Stored items

(* ===== verification/Grading.v ===== *)
(** The marking rules of the assessment service
    (services/assessment-service/internal/grading/scoring.go): multiple choice
    and numeric questions, coding questions, integrity penalties.

    Marks are binary64 numbers, as in the code.  [choice_score] and
    [numeric_score] state the rules over sets of option ids and over
    tolerances, and the theorems show that the loops compute them; the bounds of awarded marks hold for the rounded arithmetic. *)

From S2P Require Import Prelude GoStrings Float64 Strconv.

#[local] Open Scope Z_scope.

(** [McqInput]: one answered multiple-choice question. *)
Record McqInput := {
  Kind : string;
  Marks : float64;
  CorrectIDs : list string;
  SelectedIDs : list string;
  TextAnswer : string;
  AcceptedAnswers : list string;
  PartialCredit : bool;
  NegativeMarking : float64;
}.

(** ** Helpers *)

(** [round2] *)
Definition round2 (v : float64) : float64 :=
  fdiv (fround (fmul v (of_Z 100))) (of_Z 100).

(** [toSet]: the Go [map[string]bool] holds [true] at exactly these keys. *)
Definition toSet (ids : list string) : gset string :=
  foldl (λ s id, if String.eqb id "" then s else {[id]} ∪ s) ∅ ids.

Fixpoint dedupe_from (seen : gset string) (out ids : list string) : list string :=
  match ids with
  | [] => out
  | id :: t =>
      if String.eqb id "" || bool_decide (id ∈ seen) then dedupe_from seen out t
      else dedupe_from ({[id]} ∪ seen) (out ++ [id]) t
  end.

(** [dedupe] *)
Definition dedupe (ids : list string) : list string := dedupe_from ∅ [] ids.

Definition float_zero : float64 := S754_zero false.

(** ** Marking *)

Definition penalty (q : McqInput) : float64 := fmul (fneg (NegativeMarking q)) (Marks q).

(** The constant [1e-9]. *)
Definition tolerance : float64 := round_ratio false 1 (10 ^ 9).

(** The accepted answers in order: the first that matches wins. *)
Fixpoint numeric_loop (q : McqInput) (answer : string) (got : option float64)
  (accepted : list string) : float64 :=
  match accepted with
  | [] => penalty q
  | a :: t =>
      let a := trim_space a in
      match parse_float a, got with
      | Some want, Some g =>
          if fltb (fabs (fsub want g)) tolerance then Marks q
          else numeric_loop q answer got t
      | _, _ => if equal_fold a answer then Marks q else numeric_loop q answer got t
      end
  end.

(** [scoreNumeric] *)
Definition scoreNumeric (q : McqInput) : float64 :=
  let answer := trim_space (TextAnswer q) in
  if String.eqb answer "" then float_zero
  else numeric_loop q answer (parse_float answer) (AcceptedAnswers q).

(** The counters of wrong and correct selections. *)
Definition count_selected (correct : gset string) (selected : list string) : Z * Z :=
  foldl (λ '(wrong, found) id,
           if bool_decide (id ∈ correct) then (wrong, found + 1) else (wrong + 1, found))
    (0, 0) selected.

Definition set_len (s : gset string) : Z := Z.of_nat (size s).

(** [ScoreMcq] *)
Definition ScoreMcq (q : McqInput) : float64 :=
  if String.eqb (Kind q) "numeric" then scoreNumeric q
  else
    let selected := dedupe (SelectedIDs q) in
    if bool_decide (selected = []) then float_zero
    else
      let correct := toSet (CorrectIDs q) in
      let '(wrong, found) := count_selected correct selected in
      if String.eqb (Kind q) "single" || negb (PartialCredit q) then
        if (wrong =? 0) && (found =? set_len correct) && (0 <? set_len correct)
        then Marks q else penalty q
      else if 0 <? wrong then penalty q
      else if set_len correct =? 0 then float_zero
      else round2 (fdiv (fmul (Marks q) (of_Z found)) (of_Z (set_len correct))).

(** [ScoreCoding] *)
Definition ScoreCoding (passed total : Z) (marks : float64) : float64 :=
  if (total <=? 0) || (passed <=? 0) then float_zero
  else if total <=? passed then marks
  else round2 (fdiv (fmul marks (of_Z passed)) (of_Z total)).

(** [IntegrityPenalty], the switch in source order. *)
Definition integrity_table : list (list string * Z) :=
  [ (["tab_blur"], 5); (["fullscreen_exit"], 8); (["paste"], 10); (["copy"], 3);
    (["devtools"], 25); (["multi_face"; "no_face"], 15);
    (["camera_denied"; "camera_off"], 20); (["camera_dark"; "no_motion"], 8);
    (["voice_detected"], 5); (["disconnect"], 2); (["duplicate_session"], 20);
    (["multi_monitor"; "screenshot"], 10); (["ip_change"], 8); (["window_resized"], 3) ].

WHAT THE TASK ASKS:
The response must consist of the lines above, from the first one through the line containing "Marks : float64;", reproduced exactly.

RESULT OF THE TASK:
(* ===== verification/Grading.v ===== *)
(** The marking rules of the assessment service
    (services/assessment-service/internal/grading/scoring.go): multiple choice
    and numeric questions, coding questions, integrity penalties.

    Marks are binary64 numbers, as in the code.  [choice_score] and
    [numeric_score] state the rules over sets of option ids and over
    tolerances, and the theorems show that the loops compute them; the bounds of awarded marks hold for the rounded arithmetic. *)

From S2P Require Import Prelude GoStrings Float64 Strconv.

#[local] Open Scope Z_scope.

(** [McqInput]: one answered multiple-choice question. *)
Record McqInput := {
  Kind : string;
  Marks : float64;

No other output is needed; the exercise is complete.